6 Reasons Why Pepper Plants Turn Yellow and How to Fix It
Pepper plants can be finicky to grow because they face a wide number of problems. For example, there are half a dozen problems that can cause pepper plants to yellow. It can be tricky to identify the cause of the yellowing, but with a keen eye, you can figure out the issue before it becomes serious. Let’s find out why your pepper plants are turning yellow, and how to fix them.
The 6 Reasons Why Pepper Plants Turn Yellow
1. Overwatering and Underwatering
Pepper plants need a specific amount of water to thrive and deviating from that range can cause yellow spots and more systemic yellowing. One problem that can simulate underwatering is compacted soil where water can’t flow to the roots. Make sure that your soil isn’t compacted and slowly increase how much water you give your plant.
Overwatering is a common issue, too. When your plant doesn’t have adequate drainage, it will become stagnant and promote root rot while washing away valuable nutrients. Ensure that your plants have holes in the bottom of their pot or well-draining soil for plants in the ground. To prevent overwatering in the future, carefully monitor the amount the plant needs and don’t rewater until the soil is dry to the touch. If it’s cracking, you’ve waited too long.
2. Nutritional Deficiency
The easiest way to check if the yellowing is caused by a nutritional deficiency is to look at the base of your plant. If the yellowing is starting from the base and spreading upward, it means the roots aren’t getting enough nutrients. Common deficiencies include nitrogen, calcium, iron, and magnesium. Plants with a magnesium deficiency will often show yellow leaves except for the veins, so watch out for that, too.
The best way to prevent and cure deficiencies is with a well-balanced fertilizer. The most common products available will usually have nitrogen, calcium, and magnesium along with some other nutrients. For magnesium deficiencies, you can add small amounts of Epsom salt to the soil, and eggshells will help provide calcium.
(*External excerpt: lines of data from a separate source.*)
(** * RecAE: the ECG5000 data-preparation script

    A shallow embedding of [utils/data_preparation.py] and the properties
    of its stages: Fetcher, Extractor, Loader, Partitioner, Serializer.

    Conventions of the embedding.
    - Python floats are idealised as exact rationals ([Q]) for the
      properties that do not depend on rounding; lines 87-98 are given a
      second time on binary64 numbers (module [Binary64]) for those that
      do.  A division whose divisor is zero raises [ZeroDivisionError],
      as Python's does.
    - Exceptions are values of [exn]; every fallible step returns a
      [result], and the first exception aborts the run.
    - The filesystem is a finite map from paths to files; it is
      writable, and the calls that create or write a file succeed.  The
      properties of the download stage say on which filesystems that is
      what the real calls do.
    - The library calls the script makes (scikit-learn's
      [train_test_split], pandas' [read_table], [os], [zipfile]) are
      embedded by what they do on the arguments the script passes. *)

From Stdlib Require Import Floats.
From Stdlib Require Import ZArith QArith Qround Qpower Lqa List Permutation Lia Bool Ascii String.
From stdpp Require Import gmap strings.
Import ListNotations.

Local Open Scope nat_scope.

(** ** Exceptions and the error monad *)

Inductive exn : Set :=
| ZeroDivisionError
| ValueError
| IndexError
| FileNotFoundError
| IsADirectoryError
| UnicodeDecodeError
| BadZipFile
| EmptyDataError
| ConnectionError.

Inductive result (A : Type) : Type :=
| Ok (a : A)
| Raise (e : exn).
Arguments Ok {A} a.
Arguments Raise {A} e.

Definition bind {A B : Type} (m : result A) (k : A -> result B) : result B :=
  match m with
  | Ok a => k a
  | Raise e => Raise e
  end.

Notation "'let*' x ':=' m 'in' k" := (bind m (fun x => k))
  (at level 10, x pattern, m at level 100, k at level 200).

Definition raises {A : Type} (m : result A) : Prop := exists e, m = Raise e.

Fixpoint mapM {A B : Type} (f : A -> result B) (l : list A) : result (list B) :=
  match l with
  | [] => Ok []
  | a :: l' => let* b := f a in let* bs := mapM f l' in Ok (b :: bs)
  end.

(** ** Numbers *)

(** [a / b] on Python floats, taken as exact rationals: the quotient is
    not rounded. *)
Definition py_div (a b : Q) : result Q :=
  if Qeq_bool b 0 then Raise ZeroDivisionError else Ok (a / b)%Q.

(** [float(len(x))]. *)
Definition len_Q {A : Type} (l : list A) : Q := inject_Z (Z.of_nat (length l)).

(** ** numpy random states and scikit-learn's splitters *)

(** What the script needs of [numpy.random.RandomState] and of the index
    selection of [StratifiedShuffleSplit], neither of which is code of
    this repository.  [mtrand_seed s] is [RandomState(s)];
    [rng_permutation g n] is [g.permutation(n)], a shuffle of
    [0 .. n-1]; [stratified_indices g y n_train n_test] is the pair of
    index arrays (train, test) that
    [StratifiedShuffleSplit(train_size=n_train, test_size=n_test)]
    yields for the labels [y] once its checks have passed: [n_train]
    train positions, and with the test positions every position once.
    How the draw spreads the classes over the two sides is left open. *)
Class RandomState : Type := {
  rng : Type;
  mtrand_seed : Z -> rng;
  rng_permutation : rng -> nat -> list nat * rng;
  rng_permutation_perm :
    forall g n, Permutation (fst (rng_permutation g n)) (seq 0 n);
  stratified_indices : rng -> list Q -> nat -> nat -> list nat * list nat * rng;
  stratified_indices_perm :
    forall g y n_train n_test,
      n_train + n_test = length y ->
      Permutation (fst (fst (stratified_indices g y n_train n_test))
                   ++ snd (fst (stratified_indices g y n_train n_test)))
                  (seq 0 (length y));
  stratified_indices_length :
    forall g y n_train n_test,
      n_train + n_test = length y ->
      length (fst (fst (stratified_indices g y n_train n_test))) = n_train
}.

Section Sklearn.
Context {RS : RandomState}.

(** [check_random_state(seed)]: [None] is the global generator, an
    integer seeds a fresh one. *)
Definition check_random_state (global : rng) (seed : option Z) : rng :=
  match seed with
  | None => global
  | Some s => mtrand_seed s
  end.

(** The global generator after a call that drew from
    [check_random_state global seed] and left it in state [g']. *)
Definition commit_random_state (global : rng) (seed : option Z) (g' : rng) : rng :=
  match seed with
  | None => g'
  | Some _ => global
  end.

(** [_validate_shuffle_split(n_samples, test_size, train_size=None)]
    for a float [test_size]:
    [if test_size <= 0 or test_size >= 1: raise ValueError];
    [n_test = ceil(test_size * n_samples)];
    [n_train = n_samples - n_test];
    [if n_train == 0: raise ValueError].
    The product is exact here; [Binary64.validate_shuffle_split] below
    rounds it as Python does, which can move [n_test] by one. *)
Definition validate_shuffle_split (n_samples : nat) (test_size : Q)
  : result (nat * nat) :=
  if Qle_bool test_size 0 || Qle_bool 1 test_size then Raise ValueError
  else
    let n_test := Z.to_nat (Qceiling (test_size * inject_Z (Z.of_nat n_samples))) in
    let n_train := n_samples - n_test in
    if n_train =? 0 then Raise ValueError else Ok (n_train, n_test).

(** [X.iloc[indices]]. *)
Definition iloc {A : Type} (X : list A) (indices : list nat) : result (list A) :=
  mapM (fun i => match nth_error X i with
                 | Some r => Ok r
                 | None => Raise IndexError
                 end) indices.

(** [ShuffleSplit._iter_indices]: the first [n_test] entries of the
    shuffle are the test indices, the next [n_train] the train ones. *)
Definition shuffle_split_indices (g : rng) (n_samples n_train n_test : nat)
  : list nat * list nat * rng :=
  let '(permutation, g') := rng_permutation g n_samples in
  let ind_test := firstn n_test permutation in
  let ind_train := firstn n_train (skipn n_test permutation) in
  (ind_train, ind_test, g').

(** The classes of [y] ([np.unique]) and their sizes ([np.bincount]). *)
Fixpoint unique (y : list Q) : list Q :=
  match y with
  | [] => []
  | c :: y' => c :: List.filter (fun d => negb (Qeq_bool c d)) (unique y')
  end.

Definition class_count (y : list Q) (c : Q) : nat :=
  length (List.filter (Qeq_bool c) y).

(** The checks of [StratifiedShuffleSplit._iter_indices] before it
    draws: [if np.min(class_counts) < 2: raise ValueError];
    [if n_train < n_classes: raise ValueError];
    [if n_test < n_classes: raise ValueError]. *)
Definition stratified_checks (y : list Q) (n_train n_test : nat) : result unit :=
  let classes := unique y in
  let n_classes := length classes in
  if existsb (fun c => class_count y c <? 2) classes then Raise ValueError
  else if n_train <? n_classes then Raise ValueError
  else if n_test <? n_classes then Raise ValueError
  else Ok tt.

(** [train_test_split(X, random_state=.., test_size=.., stratify=..)]:
    the sizes are validated, the generator is chosen, the index arrays
    are drawn by [ShuffleSplit] or, with [stratify], by
    [StratifiedShuffleSplit] (which first compares the lengths of [X]
    and the labels), and the rows are taken by position.  Returns the
    train part, the test part and the global generator. *)
Definition train_test_split {A : Type} (global : rng) (X : list A)
    (random_state : option Z) (test_size : Q) (stratify : option (list Q))
  : result (list A * list A * rng) :=
  let n_samples := length X in
  let* (n_train, n_test) := validate_shuffle_split n_samples test_size in
  let g := check_random_state global random_state in
  let* (train, test, g') :=
    match stratify with
    | None => Ok (shuffle_split_indices g n_samples n_train n_test)
    | Some y =>
        if negb (length y =? n_samples) then Raise ValueError
        else
          let* _ := stratified_checks y n_train n_test in
          Ok (stratified_indices g y n_train n_test)
    end in
  let* X_train := iloc X train in
  let* X_test := iloc X test in
  Ok (X_train, X_test, commit_random_state global random_state g').

End Sklearn.

(** ** The Partitioner (lines 83-114) *)

(** A row of [df] once its first column is called [Class]:
    [df.Class] and [.iloc[:, 0]] are [Class], [.iloc[:, 1:]] is [signal]. *)
Record row : Type := { Class : Q; signal : list Q }.

(** The parsed command line. *)
Record args : Type := {
  download : Z;
  perc_tr_n : Q;
  perc_val_n : Q;
  perc_val_an : Q
}.

(** The local variables of lines 83-98. *)
Record splits : Type := {
  normal : list row;
  anomaly : list row;
  X_train_n : list row;
  X_val_n : list row;
  X_test_n : list row;
  n_anol : Q;
  perc_anol_val_a : Q;
  perc_anol_test_a : Q;
  X_val_a : list row;
  X_test_a : list row
}.

(** The eight arrays that are saved. *)
Record arrays : Type := {
  X_train : list (list Q);  y_train : list Q;
  X_val : list (list Q);    y_val : list Q;
  X_val_p : list (list Q);  y_val_p : list Q;
  X_test : list (list Q);   y_test : list Q
}.

Definition is_normal (r : row) : bool := Qeq_bool (Class r) 1.

Section Partitioner.
Context {RS : RandomState}.

(** Lines 83-98. *)
Definition split_rows (global : rng) (a : args) (df : list row)
  : result (splits * rng) :=
  let normal := List.filter is_normal df in
  let anomaly := List.filter (fun r => negb (is_normal r)) df in
  let* (X_train_n, X_val_n, g1) :=
    train_test_split global normal (Some 88%Z) (1 - perc_tr_n a)%Q None in
  let* (X_val_n, X_test_n, g2) :=
    train_test_split g1 X_val_n (Some 88%Z) (1 - perc_val_n a)%Q None in
  let perc_anol_all := perc_val_an a in
  let* n_anol := py_div (len_Q X_train_n * perc_anol_all)%Q (1 - perc_anol_all)%Q in
  let* perc_anol_val_a := py_div n_anol (len_Q anomaly) in
  let perc_anol_test_a := (1 - perc_anol_val_a)%Q in
  let* (X_val_a, X_test_a, g3) :=
    train_test_split g2 anomaly (Some 88%Z) perc_anol_test_a
                     (Some (map Class anomaly)) in
  Ok ({| normal := normal; anomaly := anomaly;
         X_train_n := X_train_n; X_val_n := X_val_n; X_test_n := X_test_n;
         n_anol := n_anol; perc_anol_val_a := perc_anol_val_a;
         perc_anol_test_a := perc_anol_test_a;
         X_val_a := X_val_a; X_test_a := X_test_a |}, g3).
The most common diseases that cause pepper plants to yellow are bacterial leaf spot, southern blight, fusarium wilt, and phytophthora blight. The best way to prevent all these is to avoid extreme moisture and excessive aridity. Diseased portions of plants are untreatable and need to be removed to avoid spreading to the rest of the plant or other plants. Unfortunately, you won’t be able to plant nightshade plants in areas that have been diseased within the past year.
To help avoid these diseases in the first place, ensure that you’re watering the base of the plant and not the leaves. Excessive moisture lingering on the leaves can quickly turn to disease, so be careful.
4. Harmful Pests
Mites and aphids feasting on your pepper plants can cause yellowing, but usually, the issue is mild unless you have a heavy infestation. Small yellow dots are symptomatic of a pest problem, while whole leaves would take a lot of mites or aphids. In such cases, you would also be able to easily see the bugs.
To kill and repel these bugs, spray neem oil or use insecticidal soap on your pepper plant. These will kill mites and aphids while not harming beneficial insects or leaving a chemical residue. Heavier pesticides are also effective, but they’ll kill all insects in the process.
5. Too Much Chlorine
Excess chlorine from fertilizer or tap water can essentially overdose your plants with chlorine and cause them to yellow. However, cases of plants receiving too much chlorine are extremely rare. We’d suggest checking the other entries on this list before investigating the possibility.
Thankfully, there’s an easy fix in the event that you run into this problem. You can manage excessive chlorine by washing away the chlorine with unchlorinated water or by letting rain cleanse the plant and soil.
6. Cold Temperatures
Pepper plants are known to prefer warm temperatures, doing poorly under their preferred range of 70°F–80°F. Yellowing can start at below 60°F, with plants being in danger of dying once temperatures reach 40°F or below. Yellowing generally gets more severe as the temperature drops.
Covering your pepper plants when it gets chilly can help mitigate the worst of the damage, although you can’t control the temperature. If it gets down to freezing, you’ll have to face the possibility that your plants will die.
Pepper plants are a great way to get some color and spice into the kitchen, but numerous issues can cause them to turn yellow. Nutritional deficiencies are the most common cause of yellowing pepper plants, with improper watering a close second.